Higher Colleges of Technology, Dubai, UAE.
School of Engineering, Malla Reddy University, Hyderabad, India.
Big Data. 2022 Apr;10(2):151-160. doi: 10.1089/big.2021.0132. Epub 2021 Sep 23.
Fetching useful information from big medical datasets is a complicated task in the big data age. Various classification algorithms are used in the data mining process to analyze information from the big medical dataset. Nevertheless, these classification algorithms are insufficient to handle big medical data. This work proposes an efficient, ensemble-based classification framework for big medical data to deal with this problem. The proposed work involves initially applying the preprocessing technique to remove noise, missing values, and unwanted features from big medical data. The process selects a subset of classifiers from a pool of classifiers. The selected classifiers are combined to form a hybrid system for efficient classification. The methodology further involves incremental learning from data samples, explaining the predicted outputs, and achieving high classification performance. Java is used for simulation, and the Cleveland Heart Disease big dataset and Diabetes big dataset are used for classification. The experimental result shows that the proposed ensemble algorithm provides an efficient classification compared with existing algorithms based on accuracy, precision, F-measure, recall, and execution time.

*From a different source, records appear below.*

Lemma collate_runs x n b : store_ok G Td Tm b -> blooms_wf b -> on_route x n ->
  runs (collate params G vb h x) b (fun a b' => store_ok G Td Tm b' /\ blooms_wf b' /\ pframe b b' /\ more (seen b) (seen b') /\
    cover (seen b') (m_number (n_header n)) (indexed (n_header n)) /\ collated [(x, m_number (n_header n))] a b b').
Proof.
  intros Hs Hw [Hn Hx]. unfold collate. destruct (n_number _ _ Hn) as [Hk0 Hk1]. set (k := m_number (n_header n)) in *.
  assert (forall b0 : BC, store_ok G Td Tm b0 -> runs (if bool_decide (x = h) then mret (vb_block vb) else block params G x) b0
    (fun d b' => d = n_bytes n /\ store_ok G Td Tm b' /\ frame b0 b')) as Hblock.
  { intros b0 Hs0. destruct Hx as [(-> & _ & E)|(Hx & E)]; [rewrite bool_decide_true by done; apply bc_ret; done|].
    rewrite bool_decide_false by done. by apply (block_runs params G Td). }
  eapply (bc_bind _ _ _ (fun t b' => t = n_header n /\ store_ok G Td Tm b' /\ frame b b')).
  { destruct Hx as [(-> & E & _)|(Hx & E)]; [rewrite bool_decide_true by done; by apply bc_ret|]. rewrite bool_decide_false by done.
    eapply bc_bind; [by apply (block_runs params G Td)|]. intros d b' (-> & Hs' & Hf'). exists (n_header n), b'. unfold hdr. by rewrite (n_make _ _ Hn). }
  intros t b1 (-> & Hs1 & Hf1). destruct (frame_wf _ _ Hf1 Hw) as [Hw1 Hsee1]. fold (indexed (n_header n)). fold k.
  rewrite (wrap_small 32 k) by (unfold uint_ok; lia). apply runs_assoc.
  eapply bc_bind; [apply add_bloom_runs; [done|lia|apply shift_ok, (n_bloom _ _ Hn)]|].
  intros l b2 (-> & Hw2 & Hf2 & Hmore & Hcov & Hids & Hoth). pose proof (bframe_store _ _ _ _ Hf2 Hs1) as Hs2.
  eapply bc_bind; [by apply Hblock|]. intros d b3 (-> & Hs3 & Hf3). destruct (frame_wf _ _ Hf3 Hw2) as [Hw3 Hsee3].
  destruct (n_txs _ _ Hn) as (r & txs & cnt & Er & Et & Ec & Hcnt & Hread).
  eapply runs_rlp; [done|]. eapply hash_of_runs; [done|]. eapply runs_rlp; [done|]. eapply runs_rlp; [done|].
  eapply bc_bind.
  { apply address_loop_runs; [apply (n_length _ _ Hn)|apply (n_ok _ _ Hn)|lia|rewrite Z2Nat.id by lia; lia|].
    intros j Hj. apply Hread. rewrite Z2Nat.id in Hj by lia. lia. }
  intros a1 b' [-> Ha1]. assert (forall id, id ∈ ids k -> m_blocksBlooms b3 !! id = Some (seen b3 id)) as Hids3.
  { intros id Hid. rewrite (f_blooms _ _ Hf3), Hsee3. by apply Hids. }
  eapply bc_bind; [by apply blooms_loop_runs|]. intros a2 b' [-> ->].
  eapply runs_str; [by apply hash_store; [apply (n_length _ _ Hn)|apply (n_ok _ _ Hn)]|]. apply bc_ret.
  assert (pframe b b3) as Hp by (etrans; [by apply frame_pframe|etrans; [by apply bframe_pframe|by apply frame_pframe]]).
  assert (more (seen b) (seen b3)) as Hmore3.
  { eapply more_trans; [by apply more_eq|]. eapply more_trans; [done|]. by apply more_eq. }
  split; [done|]. split; [done|]. split; [done|]. split; [done|].
  split; [by apply (cover_more (seen b2)); [lia|apply more_eq|]|].
  set (key := toSlice (FixedHash.of_arith 32 k) ExtraBlockHash). set (a2 := map (fun id => (toSlice id ExtraBlocksBlooms, encode (hashes_item (seen b3 id)))) (ids k)).
  assert (key = toSlice_n k ExtraBlockHash) as Ekey by (apply number_key; lia).
  assert (kinds [5] a2) as Ha2. { unfold a2, kinds. rewrite List.Forall_map. apply Forall_forall. intros id _. exists id, 5. split; [done|by left]. }
  assert (forall id, batch_value (a1 ++ a2 ++ [(key, encode (Str x))]) (toSlice id ExtraBlocksBlooms) =
    if decide (id ∈ ids k) then Some (encode (hashes_item (seen b3 id))) else None) as Hchunk.
  { intros id. rewrite !OverlayDB.batch_value_app. cbn [batch_value].
    rewrite decide_False by (unfold key; intros E; apply toSlice_inj in E as [_ E]; [kind|kind|kind]).
    rewrite (kinds_None [2] a1) by kind.
    unfold a2, ids. cbn [map batch_value]. destruct (places k ltac:(lia)) as (P0 & P1 & _ & _). pose proof (levels_apart _ _ P0 P1) as Hne.
    destruct (decide (toSlice (chunkId 1 (k / 16 / 16)) ExtraBlocksBlooms = toSlice id ExtraBlocksBlooms)) as [E|E].
    { apply toSlice_inj in E as [<- _]; [|kind..]. rewrite decide_True by (right; by left). done. }
    destruct (decide (toSlice (chunkId 0 (k / 16)) ExtraBlocksBlooms = toSlice id ExtraBlocksBlooms)) as [E'|E'].
    { apply toSlice_inj in E' as [<- _]; [|kind..]. rewrite decide_True by (by left). done. }
    rewrite decide_False; [done|]. intros Hin. apply elem_of_cons in Hin as [->|Hin]; [done|]. apply list_elem_of_singleton in Hin as ->. done. }
  assert (forall j, 0 <= j < 2 ^ 64 -> batch_value (a1 ++ a2 ++ [(key, encode (Str x))]) (toSlice_n j ExtraBlockHash) =
    if decide (j = k) then Some (encode (Str x)) else None) as Hnum.
  { intros j Hj. rewrite !OverlayDB.batch_value_app. cbn [batch_value]. rewrite Ekey, <- (number_key k), <- (number_key j) by lia.
    destruct (decide (j = k)) as [->|Hne]; [by rewrite decide_True|]. rewrite decide_False.
    - by rewrite (kinds_None [5] a2), (kinds_None [2] a1) by kind.
    - intros E. apply toSlice_inj in E as [E _]; [|kind..]. apply of_arith_inj in E; [lia|change (256 ^ Z.of_nat 32) with (2 ^ 256); lia..]. }
  split.
  - apply kinds_app; [by apply (kinds_mono [2]); [|kind]|apply kinds_app; [by apply (kinds_mono [5]); [|kind]|]].
    constructor; [|constructor]. exists (FixedHash.of_arith 32 k), 1. split; [done|kind].
  - intros y j Hin. apply list_elem_of_singleton in Hin. injection Hin as -> ->. rewrite Hnum by lia. by rewrite decide_True.
  - intros j Hj Hno. rewrite Hnum by done. rewrite decide_False; [done|]. intros ->. apply (Hno x). by left.
  - intros id. rewrite Hchunk. destruct (decide (id ∈ ids k)) as [Hin|Hin]; [split; [done|]; by rewrite Hids3|].
    rewrite Hsee3, Hoth, Hsee1; done.
  - intros y j id Hin Hid. apply list_elem_of_singleton in Hin. injection Hin as -> ->. rewrite Hchunk, decide_True; done.
Qed.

从大型医疗数据集中获取有用信息是大数据时代的一项复杂任务。在数据挖掘过程中,使用各种分类算法来分析来自大型医疗数据集的信息。然而,这些分类算法不足以处理大型医疗数据。针对这个问题,本工作提出了一种用于大型医疗数据的高效、基于集成的分类框架。本工作涉及首先应用预处理技术从大型医疗数据中去除噪声、缺失值和不需要的特征。该过程从分类器池中选择一个分类器子集。选择的分类器被组合形成一个混合系统,以实现有效的分类。该方法还涉及从数据样本中进行增量学习,解释预测输出,并实现高分类性能。Java 用于模拟,Cleveland Heart Disease 大型数据集和 Diabetes 大型数据集用于分类。实验结果表明,与基于准确性、精度、F 度量、召回率和执行时间的现有算法相比,所提出的集成算法提供了更有效的分类。